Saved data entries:
===

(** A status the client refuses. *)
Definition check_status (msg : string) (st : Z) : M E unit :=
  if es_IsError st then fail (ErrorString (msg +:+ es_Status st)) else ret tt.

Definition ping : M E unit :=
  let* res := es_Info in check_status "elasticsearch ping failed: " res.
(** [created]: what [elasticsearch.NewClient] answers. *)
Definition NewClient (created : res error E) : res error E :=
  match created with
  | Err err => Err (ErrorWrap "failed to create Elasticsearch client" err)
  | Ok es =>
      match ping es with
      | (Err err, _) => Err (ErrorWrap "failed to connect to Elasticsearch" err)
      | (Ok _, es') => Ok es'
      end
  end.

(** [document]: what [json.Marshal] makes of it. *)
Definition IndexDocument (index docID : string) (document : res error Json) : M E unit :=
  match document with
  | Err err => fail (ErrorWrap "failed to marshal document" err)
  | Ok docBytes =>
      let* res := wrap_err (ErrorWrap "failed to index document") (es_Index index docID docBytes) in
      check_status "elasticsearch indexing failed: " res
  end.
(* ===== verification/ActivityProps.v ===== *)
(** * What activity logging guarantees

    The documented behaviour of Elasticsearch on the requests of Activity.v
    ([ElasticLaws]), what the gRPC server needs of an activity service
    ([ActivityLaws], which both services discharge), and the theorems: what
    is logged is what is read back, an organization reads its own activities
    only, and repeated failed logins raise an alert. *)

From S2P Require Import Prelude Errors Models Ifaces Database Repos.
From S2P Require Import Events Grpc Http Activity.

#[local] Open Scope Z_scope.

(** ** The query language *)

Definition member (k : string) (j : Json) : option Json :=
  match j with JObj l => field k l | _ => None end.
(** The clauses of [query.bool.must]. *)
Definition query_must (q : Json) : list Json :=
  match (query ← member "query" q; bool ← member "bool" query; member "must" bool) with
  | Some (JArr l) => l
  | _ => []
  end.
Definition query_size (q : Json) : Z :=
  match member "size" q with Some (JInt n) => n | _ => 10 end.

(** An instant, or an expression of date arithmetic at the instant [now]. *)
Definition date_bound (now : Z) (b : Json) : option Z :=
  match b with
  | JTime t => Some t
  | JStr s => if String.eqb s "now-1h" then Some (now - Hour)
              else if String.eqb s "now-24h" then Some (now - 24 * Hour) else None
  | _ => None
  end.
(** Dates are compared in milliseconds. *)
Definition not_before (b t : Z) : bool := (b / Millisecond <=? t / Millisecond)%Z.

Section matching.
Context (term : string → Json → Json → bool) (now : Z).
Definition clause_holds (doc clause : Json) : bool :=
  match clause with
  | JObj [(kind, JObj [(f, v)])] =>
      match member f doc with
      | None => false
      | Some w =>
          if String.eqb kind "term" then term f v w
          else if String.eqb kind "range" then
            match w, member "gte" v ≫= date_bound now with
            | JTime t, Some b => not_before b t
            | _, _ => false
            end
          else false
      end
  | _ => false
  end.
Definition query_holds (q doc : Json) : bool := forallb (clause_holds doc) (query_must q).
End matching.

===

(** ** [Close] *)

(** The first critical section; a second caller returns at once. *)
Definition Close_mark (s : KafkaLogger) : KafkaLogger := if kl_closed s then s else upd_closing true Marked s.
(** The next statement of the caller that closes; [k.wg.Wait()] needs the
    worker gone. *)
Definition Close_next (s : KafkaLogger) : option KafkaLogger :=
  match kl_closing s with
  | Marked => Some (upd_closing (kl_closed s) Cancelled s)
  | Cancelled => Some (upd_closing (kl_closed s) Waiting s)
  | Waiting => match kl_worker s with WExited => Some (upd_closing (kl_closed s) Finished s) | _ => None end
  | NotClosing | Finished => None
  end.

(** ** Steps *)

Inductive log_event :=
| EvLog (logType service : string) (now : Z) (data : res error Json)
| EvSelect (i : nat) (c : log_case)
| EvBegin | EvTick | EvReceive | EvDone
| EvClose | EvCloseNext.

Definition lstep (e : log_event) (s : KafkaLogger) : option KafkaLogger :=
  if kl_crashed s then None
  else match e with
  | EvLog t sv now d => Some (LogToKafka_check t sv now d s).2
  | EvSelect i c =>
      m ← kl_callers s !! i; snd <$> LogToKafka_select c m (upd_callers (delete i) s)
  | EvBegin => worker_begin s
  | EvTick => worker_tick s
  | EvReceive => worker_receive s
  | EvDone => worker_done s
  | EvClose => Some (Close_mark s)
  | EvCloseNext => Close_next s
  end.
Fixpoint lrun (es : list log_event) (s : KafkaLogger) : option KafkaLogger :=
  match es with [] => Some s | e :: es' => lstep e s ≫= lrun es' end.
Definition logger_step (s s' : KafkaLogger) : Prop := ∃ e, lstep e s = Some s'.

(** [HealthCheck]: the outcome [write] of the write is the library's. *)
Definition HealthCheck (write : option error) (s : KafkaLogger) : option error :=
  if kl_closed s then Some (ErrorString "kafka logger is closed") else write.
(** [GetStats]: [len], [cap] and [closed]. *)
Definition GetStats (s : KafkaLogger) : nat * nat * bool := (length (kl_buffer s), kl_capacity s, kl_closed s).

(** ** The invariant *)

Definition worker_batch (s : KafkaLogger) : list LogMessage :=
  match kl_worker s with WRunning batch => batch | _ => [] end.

===

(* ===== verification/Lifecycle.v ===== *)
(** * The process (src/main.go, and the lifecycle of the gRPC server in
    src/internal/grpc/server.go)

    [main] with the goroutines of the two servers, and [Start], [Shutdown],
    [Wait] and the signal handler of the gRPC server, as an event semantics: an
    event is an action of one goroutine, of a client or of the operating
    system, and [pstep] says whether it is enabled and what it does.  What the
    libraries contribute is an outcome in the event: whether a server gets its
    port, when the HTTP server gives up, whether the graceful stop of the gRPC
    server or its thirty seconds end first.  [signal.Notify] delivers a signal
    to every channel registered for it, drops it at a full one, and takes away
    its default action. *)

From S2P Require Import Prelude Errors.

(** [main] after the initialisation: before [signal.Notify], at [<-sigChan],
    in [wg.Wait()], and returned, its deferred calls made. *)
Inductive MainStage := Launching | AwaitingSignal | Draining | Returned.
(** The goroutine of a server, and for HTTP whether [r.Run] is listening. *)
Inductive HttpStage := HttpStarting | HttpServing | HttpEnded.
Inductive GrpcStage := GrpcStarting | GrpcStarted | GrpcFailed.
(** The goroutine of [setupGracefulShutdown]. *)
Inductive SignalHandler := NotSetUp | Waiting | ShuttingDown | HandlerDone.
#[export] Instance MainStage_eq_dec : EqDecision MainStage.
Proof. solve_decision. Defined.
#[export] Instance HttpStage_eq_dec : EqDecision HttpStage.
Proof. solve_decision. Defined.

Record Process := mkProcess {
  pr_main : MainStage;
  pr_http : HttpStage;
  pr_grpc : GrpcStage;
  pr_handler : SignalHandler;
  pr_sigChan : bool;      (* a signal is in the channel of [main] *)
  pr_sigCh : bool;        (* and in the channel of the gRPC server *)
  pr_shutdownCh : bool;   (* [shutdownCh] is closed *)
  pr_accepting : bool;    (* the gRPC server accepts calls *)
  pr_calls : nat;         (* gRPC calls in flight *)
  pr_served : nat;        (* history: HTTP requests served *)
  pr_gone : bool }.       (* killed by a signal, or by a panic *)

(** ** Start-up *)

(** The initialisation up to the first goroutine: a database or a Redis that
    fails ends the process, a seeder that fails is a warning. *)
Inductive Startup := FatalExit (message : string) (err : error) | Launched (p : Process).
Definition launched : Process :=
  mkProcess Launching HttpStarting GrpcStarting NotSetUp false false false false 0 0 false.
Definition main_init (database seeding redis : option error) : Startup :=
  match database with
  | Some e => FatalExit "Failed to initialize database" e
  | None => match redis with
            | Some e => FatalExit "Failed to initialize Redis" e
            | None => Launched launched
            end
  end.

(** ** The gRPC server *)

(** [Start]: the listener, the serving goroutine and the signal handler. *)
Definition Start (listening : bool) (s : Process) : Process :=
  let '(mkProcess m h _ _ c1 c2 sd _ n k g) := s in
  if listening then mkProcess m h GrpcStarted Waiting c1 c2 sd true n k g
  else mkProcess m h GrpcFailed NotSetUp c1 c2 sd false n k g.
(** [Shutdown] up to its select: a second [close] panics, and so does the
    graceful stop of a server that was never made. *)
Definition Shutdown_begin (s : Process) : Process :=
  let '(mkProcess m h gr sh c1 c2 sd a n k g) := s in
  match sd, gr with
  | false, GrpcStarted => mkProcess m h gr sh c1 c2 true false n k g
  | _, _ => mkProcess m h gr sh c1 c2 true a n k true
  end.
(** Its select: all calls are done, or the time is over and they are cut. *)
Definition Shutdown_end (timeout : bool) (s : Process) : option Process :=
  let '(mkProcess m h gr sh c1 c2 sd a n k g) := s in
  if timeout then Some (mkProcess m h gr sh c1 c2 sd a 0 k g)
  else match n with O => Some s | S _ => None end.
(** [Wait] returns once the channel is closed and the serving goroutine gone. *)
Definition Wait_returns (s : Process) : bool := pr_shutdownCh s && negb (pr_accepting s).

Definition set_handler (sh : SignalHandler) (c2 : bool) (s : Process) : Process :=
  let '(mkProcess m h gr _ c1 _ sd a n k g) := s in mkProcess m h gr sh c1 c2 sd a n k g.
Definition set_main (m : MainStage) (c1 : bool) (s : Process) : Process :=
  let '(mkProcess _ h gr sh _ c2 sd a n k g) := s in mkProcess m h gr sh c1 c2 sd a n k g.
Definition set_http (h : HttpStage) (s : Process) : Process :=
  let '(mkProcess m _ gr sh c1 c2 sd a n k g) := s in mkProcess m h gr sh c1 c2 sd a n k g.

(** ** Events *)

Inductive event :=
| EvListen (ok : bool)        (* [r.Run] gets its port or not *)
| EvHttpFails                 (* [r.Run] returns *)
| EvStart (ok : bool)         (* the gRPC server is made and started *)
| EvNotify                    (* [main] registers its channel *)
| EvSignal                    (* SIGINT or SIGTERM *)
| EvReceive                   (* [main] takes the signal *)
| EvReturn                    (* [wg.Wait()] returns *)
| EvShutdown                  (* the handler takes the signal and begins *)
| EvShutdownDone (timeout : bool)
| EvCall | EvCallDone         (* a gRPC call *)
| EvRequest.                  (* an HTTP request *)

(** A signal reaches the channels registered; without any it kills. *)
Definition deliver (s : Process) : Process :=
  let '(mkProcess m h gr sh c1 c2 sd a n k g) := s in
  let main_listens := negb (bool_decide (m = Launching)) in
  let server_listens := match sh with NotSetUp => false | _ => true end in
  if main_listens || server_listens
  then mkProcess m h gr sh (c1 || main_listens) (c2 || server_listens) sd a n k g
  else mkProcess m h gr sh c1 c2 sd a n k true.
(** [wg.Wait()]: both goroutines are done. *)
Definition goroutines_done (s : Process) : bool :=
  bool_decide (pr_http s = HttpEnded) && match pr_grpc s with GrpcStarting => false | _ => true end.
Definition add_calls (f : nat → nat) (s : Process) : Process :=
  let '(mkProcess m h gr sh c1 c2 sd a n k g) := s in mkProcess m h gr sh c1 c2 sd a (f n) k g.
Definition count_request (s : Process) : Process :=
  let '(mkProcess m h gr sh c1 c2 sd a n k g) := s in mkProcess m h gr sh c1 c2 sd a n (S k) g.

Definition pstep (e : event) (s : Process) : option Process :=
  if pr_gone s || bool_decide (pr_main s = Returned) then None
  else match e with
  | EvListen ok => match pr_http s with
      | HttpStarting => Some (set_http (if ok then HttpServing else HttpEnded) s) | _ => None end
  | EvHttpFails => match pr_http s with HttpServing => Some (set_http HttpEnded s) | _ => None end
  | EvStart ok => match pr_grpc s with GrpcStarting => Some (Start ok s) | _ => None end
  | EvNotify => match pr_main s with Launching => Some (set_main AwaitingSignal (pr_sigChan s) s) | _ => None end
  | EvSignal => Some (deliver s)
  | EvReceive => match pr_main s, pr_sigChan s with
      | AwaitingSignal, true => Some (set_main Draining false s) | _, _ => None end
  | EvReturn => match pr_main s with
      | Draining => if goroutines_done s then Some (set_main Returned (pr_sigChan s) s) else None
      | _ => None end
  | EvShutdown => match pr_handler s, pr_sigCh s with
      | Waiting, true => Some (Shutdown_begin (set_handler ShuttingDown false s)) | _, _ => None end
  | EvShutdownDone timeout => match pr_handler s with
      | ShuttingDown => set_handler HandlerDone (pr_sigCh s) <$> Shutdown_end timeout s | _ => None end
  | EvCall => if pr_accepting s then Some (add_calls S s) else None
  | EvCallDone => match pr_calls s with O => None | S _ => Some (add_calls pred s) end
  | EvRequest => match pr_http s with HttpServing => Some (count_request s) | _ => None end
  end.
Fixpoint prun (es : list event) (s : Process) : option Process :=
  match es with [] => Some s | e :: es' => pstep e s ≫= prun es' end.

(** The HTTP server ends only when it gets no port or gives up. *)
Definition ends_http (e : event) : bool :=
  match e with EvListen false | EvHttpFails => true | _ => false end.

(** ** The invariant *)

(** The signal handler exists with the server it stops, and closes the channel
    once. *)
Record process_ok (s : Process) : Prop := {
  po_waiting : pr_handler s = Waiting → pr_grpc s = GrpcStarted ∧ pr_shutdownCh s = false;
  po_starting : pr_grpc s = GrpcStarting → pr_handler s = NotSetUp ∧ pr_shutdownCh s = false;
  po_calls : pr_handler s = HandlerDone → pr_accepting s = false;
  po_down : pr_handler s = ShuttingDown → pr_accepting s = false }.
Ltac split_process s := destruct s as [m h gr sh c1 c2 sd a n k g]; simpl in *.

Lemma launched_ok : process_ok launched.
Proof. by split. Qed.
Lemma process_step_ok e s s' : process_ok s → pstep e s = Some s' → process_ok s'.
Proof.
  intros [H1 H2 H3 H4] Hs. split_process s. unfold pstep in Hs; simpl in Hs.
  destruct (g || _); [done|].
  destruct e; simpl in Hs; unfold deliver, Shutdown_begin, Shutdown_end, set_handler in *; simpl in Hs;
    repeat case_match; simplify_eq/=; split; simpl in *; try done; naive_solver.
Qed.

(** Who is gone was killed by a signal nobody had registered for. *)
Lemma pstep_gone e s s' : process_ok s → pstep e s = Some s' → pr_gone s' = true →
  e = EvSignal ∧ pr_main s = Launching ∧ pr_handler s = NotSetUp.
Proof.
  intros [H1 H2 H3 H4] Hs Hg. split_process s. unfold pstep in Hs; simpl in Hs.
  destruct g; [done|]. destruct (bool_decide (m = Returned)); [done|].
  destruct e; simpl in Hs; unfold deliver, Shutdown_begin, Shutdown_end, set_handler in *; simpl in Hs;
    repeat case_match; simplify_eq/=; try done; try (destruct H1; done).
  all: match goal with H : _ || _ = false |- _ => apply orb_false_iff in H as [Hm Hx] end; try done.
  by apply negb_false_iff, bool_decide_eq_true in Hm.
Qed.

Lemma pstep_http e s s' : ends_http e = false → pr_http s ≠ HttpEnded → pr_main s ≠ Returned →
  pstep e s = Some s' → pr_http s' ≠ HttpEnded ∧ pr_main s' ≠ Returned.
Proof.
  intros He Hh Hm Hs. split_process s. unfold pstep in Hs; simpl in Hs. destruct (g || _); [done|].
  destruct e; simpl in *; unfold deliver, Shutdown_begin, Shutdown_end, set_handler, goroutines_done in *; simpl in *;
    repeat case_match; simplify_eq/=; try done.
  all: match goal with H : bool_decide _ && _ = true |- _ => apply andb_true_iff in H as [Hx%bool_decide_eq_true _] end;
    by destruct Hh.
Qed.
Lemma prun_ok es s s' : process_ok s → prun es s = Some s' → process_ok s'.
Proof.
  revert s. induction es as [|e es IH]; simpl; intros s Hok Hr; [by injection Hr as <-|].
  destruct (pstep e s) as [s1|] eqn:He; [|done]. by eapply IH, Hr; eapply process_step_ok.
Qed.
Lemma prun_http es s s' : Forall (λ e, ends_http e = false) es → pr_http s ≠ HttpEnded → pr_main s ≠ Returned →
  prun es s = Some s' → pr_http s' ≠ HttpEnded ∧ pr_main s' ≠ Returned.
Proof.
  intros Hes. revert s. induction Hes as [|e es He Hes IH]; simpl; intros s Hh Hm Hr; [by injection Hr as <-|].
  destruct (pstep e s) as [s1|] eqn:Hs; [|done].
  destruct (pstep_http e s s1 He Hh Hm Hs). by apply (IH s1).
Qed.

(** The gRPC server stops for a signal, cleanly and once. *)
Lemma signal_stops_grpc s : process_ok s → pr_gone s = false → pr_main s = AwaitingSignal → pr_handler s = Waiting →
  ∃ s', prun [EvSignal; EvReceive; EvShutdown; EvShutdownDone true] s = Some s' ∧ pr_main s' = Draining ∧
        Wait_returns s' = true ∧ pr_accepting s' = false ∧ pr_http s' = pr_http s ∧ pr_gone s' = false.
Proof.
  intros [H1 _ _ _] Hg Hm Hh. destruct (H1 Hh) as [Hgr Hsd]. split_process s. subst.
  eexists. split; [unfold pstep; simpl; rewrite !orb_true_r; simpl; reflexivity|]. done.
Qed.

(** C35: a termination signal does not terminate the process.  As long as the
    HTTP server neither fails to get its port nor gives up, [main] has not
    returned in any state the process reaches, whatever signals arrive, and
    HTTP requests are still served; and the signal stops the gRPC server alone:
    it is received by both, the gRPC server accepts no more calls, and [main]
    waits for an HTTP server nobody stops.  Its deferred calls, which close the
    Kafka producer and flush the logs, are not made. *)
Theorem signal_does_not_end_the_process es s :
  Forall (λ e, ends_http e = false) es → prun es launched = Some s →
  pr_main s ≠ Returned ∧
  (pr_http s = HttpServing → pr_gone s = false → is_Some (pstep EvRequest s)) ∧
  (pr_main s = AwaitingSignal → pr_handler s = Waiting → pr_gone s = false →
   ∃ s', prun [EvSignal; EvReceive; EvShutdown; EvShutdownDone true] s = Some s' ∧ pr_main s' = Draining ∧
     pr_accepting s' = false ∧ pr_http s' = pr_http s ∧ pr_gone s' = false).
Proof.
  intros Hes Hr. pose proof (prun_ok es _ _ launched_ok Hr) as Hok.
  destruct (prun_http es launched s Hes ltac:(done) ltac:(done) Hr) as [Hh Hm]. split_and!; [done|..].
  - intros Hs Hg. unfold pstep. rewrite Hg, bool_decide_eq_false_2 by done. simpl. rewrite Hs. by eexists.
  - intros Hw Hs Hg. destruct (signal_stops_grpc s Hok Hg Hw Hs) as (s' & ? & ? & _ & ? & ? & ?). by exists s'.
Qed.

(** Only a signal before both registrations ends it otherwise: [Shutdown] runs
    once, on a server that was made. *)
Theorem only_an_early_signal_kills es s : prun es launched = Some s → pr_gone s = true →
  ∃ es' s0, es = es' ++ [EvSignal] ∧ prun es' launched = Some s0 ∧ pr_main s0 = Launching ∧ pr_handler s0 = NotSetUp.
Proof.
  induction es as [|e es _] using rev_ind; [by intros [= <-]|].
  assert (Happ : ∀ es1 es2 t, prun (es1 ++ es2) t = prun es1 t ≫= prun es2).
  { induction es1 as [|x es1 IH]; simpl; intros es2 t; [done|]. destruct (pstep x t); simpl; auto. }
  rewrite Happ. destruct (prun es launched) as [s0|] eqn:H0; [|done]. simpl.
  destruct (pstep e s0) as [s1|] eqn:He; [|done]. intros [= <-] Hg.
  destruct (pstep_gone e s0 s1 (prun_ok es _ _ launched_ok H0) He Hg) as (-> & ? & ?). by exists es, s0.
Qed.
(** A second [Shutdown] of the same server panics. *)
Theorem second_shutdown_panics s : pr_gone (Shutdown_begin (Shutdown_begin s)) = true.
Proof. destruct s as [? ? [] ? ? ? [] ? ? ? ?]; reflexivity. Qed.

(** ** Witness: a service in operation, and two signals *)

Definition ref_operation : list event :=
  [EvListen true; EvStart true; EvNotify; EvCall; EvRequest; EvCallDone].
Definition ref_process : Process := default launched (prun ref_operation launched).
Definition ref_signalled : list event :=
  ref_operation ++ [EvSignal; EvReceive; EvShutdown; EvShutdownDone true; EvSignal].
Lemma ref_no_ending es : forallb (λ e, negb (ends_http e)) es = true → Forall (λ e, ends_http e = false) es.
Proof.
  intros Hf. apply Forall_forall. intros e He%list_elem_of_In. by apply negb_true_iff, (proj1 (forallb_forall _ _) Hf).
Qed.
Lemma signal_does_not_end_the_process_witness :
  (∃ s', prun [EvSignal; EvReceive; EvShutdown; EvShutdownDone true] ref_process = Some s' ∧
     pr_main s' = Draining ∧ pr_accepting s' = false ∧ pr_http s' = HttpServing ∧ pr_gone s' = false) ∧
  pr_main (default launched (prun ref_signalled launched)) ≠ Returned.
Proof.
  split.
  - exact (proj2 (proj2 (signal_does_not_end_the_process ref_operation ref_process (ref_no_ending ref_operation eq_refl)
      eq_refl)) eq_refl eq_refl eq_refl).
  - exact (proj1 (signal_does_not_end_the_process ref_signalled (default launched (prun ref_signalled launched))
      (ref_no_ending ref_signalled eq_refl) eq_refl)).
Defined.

===

Return word for word the lines above from the line with "Definition query_size (q" to the line with "t => Some t", including both and leaving out all others.

**Answer below:**
Definition query_size (q : Json) : Z :=
  match member "size" q with Some (JInt n) => n | _ => 10 end.

(** An instant, or an expression of date arithmetic at the instant [now]. *)
Definition date_bound (now : Z) (b : Json) : option Z :=
  match b with
  | JTime t => Some t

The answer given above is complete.